Supply Chain by the Numbers
   
 

- Feb. 4 , 2011 -

   
 

Supply Chain by the Numbers for Week of Feb. 4, 2011

   
  GM Sheds Labor Costs; Number of Ways to Use RFID, 2011 Input Costs to Increase by Billions; Unilever Says; Steel Prices also On the March
   
 
 
 

6%

The percent of GM's revenue that is tied to hourly labor costs in North America, a dramatic decrease form just a few years ago, according to an article this week in SCDigest. That number was almost 30% just a few years ago when work rules hammered productivity, health care costs were brutal, and GM and the others were paying tens of thousands of workers to sit idle in the infamous "jobs bank." See After Years of Lean 1.0, US Automakers Finally Get Healthy with Lean 2.0 after Restructuring

 
 



 

$2.76 billion

High end of the range of expected increases in input costs that consumer package giant Unilever expects this year, according Jean-Marc Huët, Unilever's chief financial officer in an analyst meeting this week, representing about 4% of the company's revenue. "We don't plan to have the consumers pay for all the cost increases that you see," Unilever Chief Executive Paul Polman added - meaning margins are headed lower.

 
 
6

Number of price increases in steel since November, as prices have soared 20-30%, adding the overall climate of inflation.
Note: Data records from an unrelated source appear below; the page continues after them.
(** The property names the stores read from remote data.  None of them is a
    property of arrays, strings, numbers or booleans. *)
Inductive PropName : Type := P_success | P_data | P_user | P_id.

Definition prop_key (p : PropName) : string :=
  match p with
  | P_success => "success"
  | P_data => "data"
  | P_user => "user"
  | P_id => "id"
  end.

(** [v.p]: a [TypeError] on [null] and [undefined], the field of an object,
    [undefined] everywhere else. *)
Definition getProp (v : value) (p : PropName) : exn + value :=
  match v with
  | VUndefined | VNull => inl TypeError
  | VObj fields => inr (default VUndefined (fields !! prop_key p))
  | VBool _ | VNum _ | VStr _ | VArr _ => inr VUndefined
  end.

(** [v === s] for a string [s]. *)
Definition strict_eq_string (v : value) (s : string) : bool :=
  match v with
  | VStr t => bool_decide (t = s)
  | _ => false
  end.

Fixpoint string_chars (s : string) : list value :=
  match s with
  | EmptyString => []
  | String c rest => VStr (String c EmptyString) :: string_chars rest
  end.

Definition indexed_fields (elems : list value) : gmap string value :=
  list_to_map (imap (fun i x => (Number_toString (Z.of_nat i), x)) elems).

(** The own enumerable properties that [{...v}] copies. *)
Definition own_fields (v : value) : gmap string value :=
  match v with
  | VObj fields => fields
  | VArr elems => indexed_fields elems
  | VStr s => indexed_fields (string_chars s)
  | VUndefined | VNull | VBool _ | VNum _ => ∅
  end.

(** [{...v, key: x}] *)
Definition spread_with (v : value) (key : string) (x : value) : value :=
  VObj (<[key := x]> (own_fields v)).

(** The double without its sign bit. *)
Definition number_magnitude (bits : N) : N :=
  N.land bits 0x7FFFFFFFFFFFFFFF.

Definition number_is_nan (bits : N) : bool :=
  (0x7FF0000000000000 <? number_magnitude bits)%N.

Definition number_is_finite (bits : N) : bool :=
  (number_magnitude bits <? 0x7FF0000000000000)%N.

Definition number_is_zero (bits : N) : bool :=
  (number_magnitude bits =? 0)%N.

(** [a === b] on numbers: a NaN equals nothing, the two zeros are equal, and
    any other double equals only itself. *)
Definition number_strict_eq (a b : N) : bool :=
  negb (number_is_nan a) && negb (number_is_nan b)
  && ((a =? b)%N || (number_is_zero a && number_is_zero b)).

(** [v === n] for a number [n]. *)
Definition strict_eq_number (v : value) (n : N) : bool :=
  match v with
  | VNum m => number_strict_eq m n
  | _ => false
  end.

(** The elements that [[...v]] copies: those of an array, the code points of
    a string (here every character is one code point), and a [TypeError]
    for a value that is not iterable. *)
Definition iterate (v : value) : exn + list value :=
  match v with
  | VArr elems => inr elems
  | VStr s => inr (string_chars s)
  | VUndefined | VNull | VBool _ | VNum _ | VObj _ => inl TypeError
  end.

(** [JSON.parse (JSON.stringify (v))]: [None] when [stringify] gives
    [undefined].  A property that holds [undefined] is left out, an element
    that is [undefined] becomes [null]; so does a number that is not finite,
    and the negative zero loses its sign. *)
Fixpoint reparse (v : value) : option value :=
  match v with
  | VUndefined => None
  | VNull => Some VNull
  | VBool b => Some (VBool b)
  | VNum bits =>
      if number_is_finite bits
      then Some (VNum (if number_is_zero bits then 0%N else bits))
      else Some VNull
  | VStr s => Some (VStr s)
  | VArr elems => Some (VArr (map (fun x => default VNull (reparse x)) elems))
  | VObj fields => Some (VObj (omap reparse fields))
  end.

(** The values that a JSON text denotes: no [undefined] anywhere, numbers
    finite and no negative zero. *)
Inductive json_clean : value -> Prop :=
| clean_null : json_clean VNull
| clean_bool (b : bool) : json_clean (VBool b)
| clean_num (bits : N) :
    number_is_finite bits = true ->
    (number_is_zero bits = true -> bits = 0%N) ->
    json_clean (VNum bits)
| clean_str (s : string) : json_clean (VStr s)
| clean_arr (elems : list value) :
    (forall (i : nat) (x : value), elems !! i = Some x -> json_clean x) ->
    json_clean (VArr elems)
| clean_obj (fields : gmap string value) :
    (forall (key : string) (x : value),
       fields !! key = Some x -> json_clean x) ->
    json_clean (VObj fields).

End JS.

(** ** The identity store, [src/stores/authStore.ts] *)

Module AuthStore.

Record User : Type := mkUser {
  id : string;
  email : string;
  name : string;
  phone : option string;
  address : option string;
  joinDate : string;
  isEmailVerified : bool;
  isPhoneVerified : bool
}.

Inductive VerificationMethod : Type := ByEmail | ByPhone.

Record VerificationState : Type := mkVerification {
  emailVerificationSent : bool;
  phoneVerificationSent : bool;
  emailVerified : bool;
  phoneVerified : bool;
  verificationMethod : option VerificationMethod
}.

(** The data part of [AuthStore]; [user : None] is [null]. *)
Record AuthState : Type := mkAuth {
  user : option User;
  isLoggedIn : bool;
  verification : VerificationState
}.

(** The argument of [signup]. *)
Record SignupData : Type := mkSignup {
  su_email : string;
  su_password : string;
  su_name : string;
  su_phone : option string
}.

Definition initialVerification : VerificationState :=
  {| emailVerificationSent := false;
     phoneVerificationSent := false;
     emailVerified := false;
     phoneVerified := false;
     verificationMethod := None |}.

Definition initialState : AuthState :=
  {| user := None; isLoggedIn := false; verification := initialVerification |}.

(** [set ({ user, isLoggedIn })]: zustand merges the given keys into the
    current state and keeps the others. *)
Definition set_session (u : option User) (logged : bool) (s : AuthState)
  : AuthState :=
  {| user := u; isLoggedIn := logged; verification := verification s |}.

(** [login]: [iso] is what [new Date ().toISOString ()] evaluates to and [s]
    is the state found once the one-second delay is over. *)
Definition login (iso : string) (email password : string) (s : AuthState)
  : bool * AuthState :=
  if JS.string_truthy email && (6 <=? String.length password)%nat then
    let user :=
      {| id := "1";
         email := email;
         name := JS.first_piece (JS.split "@" email);
         phone := None;
         address := None;
         joinDate := iso;
         isEmailVerified := true;
         isPhoneVerified := false |} in
    (true, set_session (Some user) true s)
  else (false, s).

(** [signup]: [now] is the value of [Date.now ()], [iso] the value of
    [new Date ().toISOString ()], both read after the delay. *)
Definition signup (now : Z) (iso : string) (userData : SignupData)
    (s : AuthState) : bool * AuthState :=
  let user :=
    {| id := JS.Number_toString now;
       email := su_email userData;
       name := su_name userData;
       phone := su_phone userData;
       address := None;
       joinDate := iso;
       isEmailVerified := false;
       isPhoneVerified := false |} in
  (true, set_session (Some user) true s).

Definition logout (s : AuthState) : AuthState :=
  {| user := None;
     isLoggedIn := false;
     verification :=
       {| emailVerificationSent := false;
          phoneVerificationSent := false;
          emailVerified := false;
          phoneVerified := false;
          verificationMethod := None |} |}.

(** The verification setters: [set (state => ({ verification: {...} }))]. *)
Definition set_verification (v : VerificationState) (s : AuthState)
  : AuthState :=
  {| user := user s; isLoggedIn := isLoggedIn s; verification := v |}.

Definition setVerificationMethod (method : VerificationMethod)
    (s : AuthState) : AuthState :=
  let v := verification s in
  set_verification
    {| emailVerificationSent := emailVerificationSent v;
       phoneVerificationSent := phoneVerificationSent v;
       emailVerified := emailVerified v;
       phoneVerified := phoneVerified v;
       verificationMethod := Some method |} s.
Those increases are hitting steel users in the automotive, appliance and other steel intensive industries hard, leading some to start to bulk up on inventories in anticipation of further cost increases.

 
 
 
 
60

Number of "uses cases" researchers from University of Arkansas's RFID Research Center found for RFID from an apparel manufacturer's point of view, in a report recently released. Those use cases involve nearly every step in the supply chain from cutting the fabric to retail POS. See How can RFID Help the Soft Goods Supply Chain - Let Us Count the (60) Ways.